Пусть так, но обижать Ярви Фома не позволит.
Михель пришел, когда за окном совсем стемнело, мокрый и веселый, точно в радость ему было идти ночью в непогоду через всю деревню.
— Живой еще? — Михель ладонями сбил с волос воду. — Ты давай, подымайся, пахать скоро и дел невпроворот, а он болеть удумал. А у тебя чего глаза красные? Снова ревела? Ох уж эти бабы, только повода дай слезы полить. Давай, на стол накрывай, а то не ел еще. Чтоб ты знал, чего в лесу творится! Ни пройти, ни проехать, грязь сплошная. Но еще неделька и просохнет, а там только б заморозков не было, и отогреется земля. Весной помирать нельзя, не по божьей это воле. Все оживает, а ты в могилу.
— В могилу я пока не собираюсь.
— От и ладно, — Михель сел на лавку. Высокий и статный, он вызывал невольную зависть своей силой, да и здоровьем. Небось, если и приходилось когда лежать, страдая от слабости, то в далеком детстве. — А то и я говорю, что рано хоронят. Ярви, там мамка просила, чтоб ты к ней зашла, ты на стол поставь и иди, а мы тут посидим, поговорим…
— Может, завтра? Ночь уже, — Фоме как-то совершенно не хотелось отпускать ее в эту темноту.

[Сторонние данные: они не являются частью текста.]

(* ===== verification/Admission.v ===== *)
(** * Quotas and reservations of admission (packages/core/src/admission.ts, model.ts)

    The limits a host configures, the requests and reservations of admission,
    the reservation of a model call with its settlement, and the state of a
    circuit breaker, with their schemas. *)

From S2P Require Import Prelude JsTime Errors Schema JsonValue Contracts WorkOrder Commands.

Local Open Scope Z_scope.

(** ** Limits *)

Inductive AdmissionCategory :=
| request_start | queued_run | active_run | model_call | tool_call | active_execution | cost_window
| sse_connection.

Inductive QuotaMetric :=
| metric_of (c : AdmissionCategory)
| model_tokens | model_io_bytes | model_cost_minor.

Inductive QuotaScope := quota_tenant | quota_principal.

Record QuotaLimit := {
  ql_scope : QuotaScope;
  ql_metric : QuotaMetric;
  ql_resourceKey : string;
  ql_maximum : spec_float;
  ql_retryAfterSeconds : Z;
}.

#[export] Instance AdmissionCategory_eq_dec : EqDecision AdmissionCategory.
Proof. solve_decision. Defined.
#[export] Instance QuotaMetric_eq_dec : EqDecision QuotaMetric.
Proof. solve_decision. Defined.
#[export] Instance QuotaScope_eq_dec : EqDecision QuotaScope.
Proof. solve_decision. Defined.

(** [z.number().positive()]: a finite number above zero. *)
Definition number_positive (x : spec_float) : bool :=
  match x with S754_finite false _ _ => true | _ => false end.

Definition QuotaLimitSchema (l : QuotaLimit) : option QuotaLimit :=
  resourceKey ← trimmed 512 (ql_resourceKey l);
  checked (number_positive (ql_maximum l)
           && (1 <=? ql_retryAfterSeconds l) && (ql_retryAfterSeconds l <=? 3600))
    {| ql_scope := ql_scope l; ql_metric := ql_metric l; ql_resourceKey := resourceKey;
       ql_maximum := ql_maximum l; ql_retryAfterSeconds := ql_retryAfterSeconds l |}.

(** The limit of a metric for a resource, or for every resource. *)
Definition limit_covers (resourceKey : string) (l : QuotaLimit) : bool :=
  bool_decide (ql_resourceKey l = resourceKey) || bool_decide (ql_resourceKey l = "*").

(** ** Admission *)

Record AdmissionRequest := {
  aq_tenant : Tenant;
  aq_principal : Principal;
  aq_commandId : option string;
  aq_category : AdmissionCategory;
  aq_resourceKey : string;
  aq_amount : spec_float;
  aq_leaseDurationMs : Z;
}.

Inductive AdmissionState := admission_reserved | admission_released | admission_expired.

Record AdmissionReservation := {
  ar_id : string;
  ar_tenant : Tenant;
  ar_principal : Principal;
  ar_commandId : option string;
  ar_category : AdmissionCategory;
  ar_resourceKey : string;
  ar_amount : spec_float;
  ar_state : AdmissionState;
  ar_fencingToken : Z;
  ar_reservedAtServerTime : string;
  ar_leaseExpiresAt : string;
  ar_releasedAt : option string;
}.

Inductive AdmissionDecision :=
| admitted (reservation : AdmissionReservation)
| not_admitted (code : KafErrorCode) (retryAfterSeconds : Z).

#[export] Instance AdmissionState_eq_dec : EqDecision AdmissionState.
Proof. solve_decision. Defined.
#[export] Instance AdmissionRequest_eq_dec : EqDecision AdmissionRequest.
Proof. solve_decision. Defined.
#[export] Instance AdmissionReservation_eq_dec : EqDecision AdmissionReservation.
Proof. solve_decision. Defined.

(** ** Model calls *)

Record ModelCallSettlement := {
  mst_inputBytes : Z;
  mst_inputTokenLowerBound : Z;
  mst_outputBytes : Z;
  mst_outputTokenLowerBound : Z;
  mst_chargedTokens : Z;
  mst_chargedIoBytes : Z;
  mst_chargedCostMinor : option Z;
  mst_currency : option string;
  mst_settledAt : string;
}.

Inductive ModelCallStatus := call_accepted | call_dispatched | call_settled | call_uncertain | call_expired.

(** The fields of a reservation other than its status and settlement. *)
Record ModelCallIdentity := {
  mc_reservationId : string;
  mc_tenantId : string;
  mc_runId : string;
  mc_stepId : string;
  mc_attempt : Z;
  mc_workOrderBindingDigest : string;
  mc_agentDefinitionDigest : string;
  mc_modelSecurityProfileDigest : string;
  mc_modelResourceProfileDigest : string;
  mc_modelAdapterRegistrationDigest : string;
  mc_inputBytes : Z;
  mc_inputTokenUpperBound : Z;
  mc_outputTokenMaximum : Z;
  mc_outputBytesMaximum : option Z;
  mc_maximumCallCostMinor : option Z;
  mc_currency : option string;
  mc_expiresAt : string;
  mc_createdAt : string;
}.

Record ModelCallReservation := {
  mc_identity : ModelCallIdentity;
  mc_status : ModelCallStatus;
  mc_settlement : option ModelCallSettlement;
}.

#[export] Instance ModelCallSettlement_eq_dec : EqDecision ModelCallSettlement.
Proof. solve_decision. Defined.
#[export] Instance ModelCallStatus_eq_dec : EqDecision ModelCallStatus.
Proof. solve_decision. Defined.
#[export] Instance ModelCallIdentity_eq_dec : EqDecision ModelCallIdentity.
Proof. solve_decision. Defined.
#[export] Instance ModelCallReservation_eq_dec : EqDecision ModelCallReservation.
Proof. solve_decision. Defined.

Definition is_capital (c : Ascii.ascii) : bool :=
  let n := Ascii.N_of_ascii c in (65 <=? n)%N && (n <=? 90)%N.

(** [/^[A-Z]{3}$/] *)
Definition currency_code (s : string) : bool := (js_length s =? 3) && all_chars is_capital s.

(** Two optional values are given together or not at all. *)
Definition both_or_none {A B} (a : option A) (b : option B) : bool :=
  match a, b with Some _, Some _ | None, None => true | _, _ => false end.

(** ** Circuit breakers *)

Inductive CircuitState := circuit_closed | circuit_open | circuit_half_open.

Record CircuitBreakerState := {
  cb_tenantId : string;
  cb_providerKey : string;
  cb_state : CircuitState;
  cb_failureCount : Z;
  cb_openedAt : option string;
  cb_probeLeaseId : option string;
  cb_probeFencingToken : option Z;
  cb_updatedAt : string;
}.

#[export] Instance CircuitState_eq_dec : EqDecision CircuitState.
Proof. solve_decision. Defined.
#[export] Instance CircuitBreakerState_eq_dec : EqDecision CircuitBreakerState.
Proof. solve_decision. Defined.

(** ** Schemas *)

Section Schemas.
Context `{Zod}.

Definition AdmissionRequestSchema (r : AdmissionRequest) : option AdmissionRequest :=
  tenant ← TenantSchema (aq_tenant r);
  principal ← PrincipalSchema (aq_principal r);
  resourceKey ← trimmed 512 (aq_resourceKey r);
  checked (optional CommandIdSchema (aq_commandId r) && number_positive (aq_amount r)
           && int_positive (aq_leaseDurationMs r))
    {| aq_tenant := tenant; aq_principal := principal; aq_commandId := aq_commandId r;
       aq_category := aq_category r; aq_resourceKey := resourceKey; aq_amount := aq_amount r;
       aq_leaseDurationMs := aq_leaseDurationMs r |}.

Definition AdmissionReservationSchema (r : AdmissionReservation) : option AdmissionReservation :=
  id ← trimmed 256 (ar_id r);
  tenant ← TenantSchema (ar_tenant r);
  principal ← PrincipalSchema (ar_principal r);
  resourceKey ← trimmed 512 (ar_resourceKey r);
  checked (optional CommandIdSchema (ar_commandId r) && number_positive (ar_amount r)
           && int_nonnegative (ar_fencingToken r) && zod_datetime (ar_reservedAtServerTime r)
           && zod_datetime (ar_leaseExpiresAt r) && optional zod_datetime (ar_releasedAt r))
    {| ar_id := id; ar_tenant := tenant; ar_principal := principal; ar_commandId := ar_commandId r;
       ar_category := ar_category r; ar_resourceKey := resourceKey; ar_amount := ar_amount r;
       ar_state := ar_state r; ar_fencingToken := ar_fencingToken r;
       ar_reservedAtServerTime := ar_reservedAtServerTime r;
       ar_leaseExpiresAt := ar_leaseExpiresAt r; ar_releasedAt := ar_releasedAt r |}.

Definition ModelCallSettlementSchema (s : ModelCallSettlement) : bool :=
  int_positive (mst_inputBytes s) && int_positive (mst_inputTokenLowerBound s)
  && int_nonnegative (mst_outputBytes s) && int_nonnegative (mst_outputTokenLowerBound s)
  && int_positive (mst_chargedTokens s) && int_positive (mst_chargedIoBytes s)
  && optional int_nonnegative (mst_chargedCostMinor s) && optional currency_code (mst_currency s)
  && zod_datetime (mst_settledAt s) && both_or_none (mst_chargedCostMinor s) (mst_currency s).

Definition ModelCallIdentitySchema (i : ModelCallIdentity) : bool :=
  min1max 200 (mc_reservationId i) && min1max 200 (mc_tenantId i) && min1max 200 (mc_runId i)
  && min1max 200 (mc_stepId i) && int_positive (mc_attempt i)
  && DigestSchema (mc_workOrderBindingDigest i) && DigestSchema (mc_agentDefinitionDigest i)
  && DigestSchema (mc_modelSecurityProfileDigest i) && DigestSchema (mc_modelResourceProfileDigest i)
  && DigestSchema (mc_modelAdapterRegistrationDigest i) && int_positive (mc_inputBytes i)
  && int_positive (mc_inputTokenUpperBound i) && int_positive (mc_outputTokenMaximum i)
  && optional int_positive (mc_outputBytesMaximum i) && optional int_nonnegative (mc_maximumCallCostMinor i)
  && optional currency_code (mc_currency i) && zod_datetime (mc_expiresAt i)
  && zod_datetime (mc_createdAt i) && both_or_none (mc_maximumCallCostMinor i) (mc_currency i).

Definition ModelCallReservationSchema (r : ModelCallReservation) : bool :=
  ModelCallIdentitySchema (mc_identity r) && optional ModelCallSettlementSchema (mc_settlement r)
  && Bool.eqb (bool_decide (mc_status r = call_settled)) (negb (bool_decide (mc_settlement r = None))).

Definition CircuitBreakerStateSchema (c : CircuitBreakerState) : option CircuitBreakerState :=
  tenantId ← trimmed 256 (cb_tenantId c);
  providerKey ← trimmed 512 (cb_providerKey c);
  probeLeaseId ← match cb_probeLeaseId c with
                 | None => Some None
                 | Some l => Some <$> trimmed 256 l
                 end;
  checked (int_nonnegative (cb_failureCount c) && optional zod_datetime (cb_openedAt c)
           && optional int_nonnegative (cb_probeFencingToken c) && zod_datetime (cb_updatedAt c)
           && both_or_none probeLeaseId (cb_probeFencingToken c)
           && Bool.eqb (bool_decide (cb_state c = circuit_half_open)) (negb (bool_decide (probeLeaseId = None))))
    {| cb_tenantId := tenantId; cb_providerKey := providerKey; cb_state := cb_state c;
       cb_failureCount := cb_failureCount c; cb_openedAt := cb_openedAt c;
       cb_probeLeaseId := probeLeaseId; cb_probeFencingToken := cb_probeFencingToken c;
       cb_updatedAt := cb_updatedAt c |}.
End Schemas.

— Так тут недалече, туда и назад, соскучиться не успеешь, правда, Ярви?
— Правда, — тихий голос, глаза в пол и бледное лицо с алыми пятнами лихорадочного румянца. Куртку на плечи и тенью за дверь, точно и не было ее тут. Михель крякнул и, почесав лапой бороду, сказал:
— Ты это, извини, что я так. Разговор есть… даж не знаю, с чего начать-то. Да ты ешь, а то остынет.
Горячая, только-только из печи каша одуряюще пахла травами. Тонкие волоконца мяса таяли во рту, и тело наполнялось спокойным, сытым теплом. Михель ел неспешно, аккуратно, и выглядел так, будто бы более важного дела, чем эта каша, не существовало.
— Помнишь, ты говорил, что клятва клятве рознь? И что не всем, кто спешит клясться, можно верить?
— Ну, наверное, — честно говоря, Фома не помнил ничего подобного, но раз Михель говорит, значит, так оно и есть. Тот же, смахнув прилипшие к бороде крупинки каши, продолжил.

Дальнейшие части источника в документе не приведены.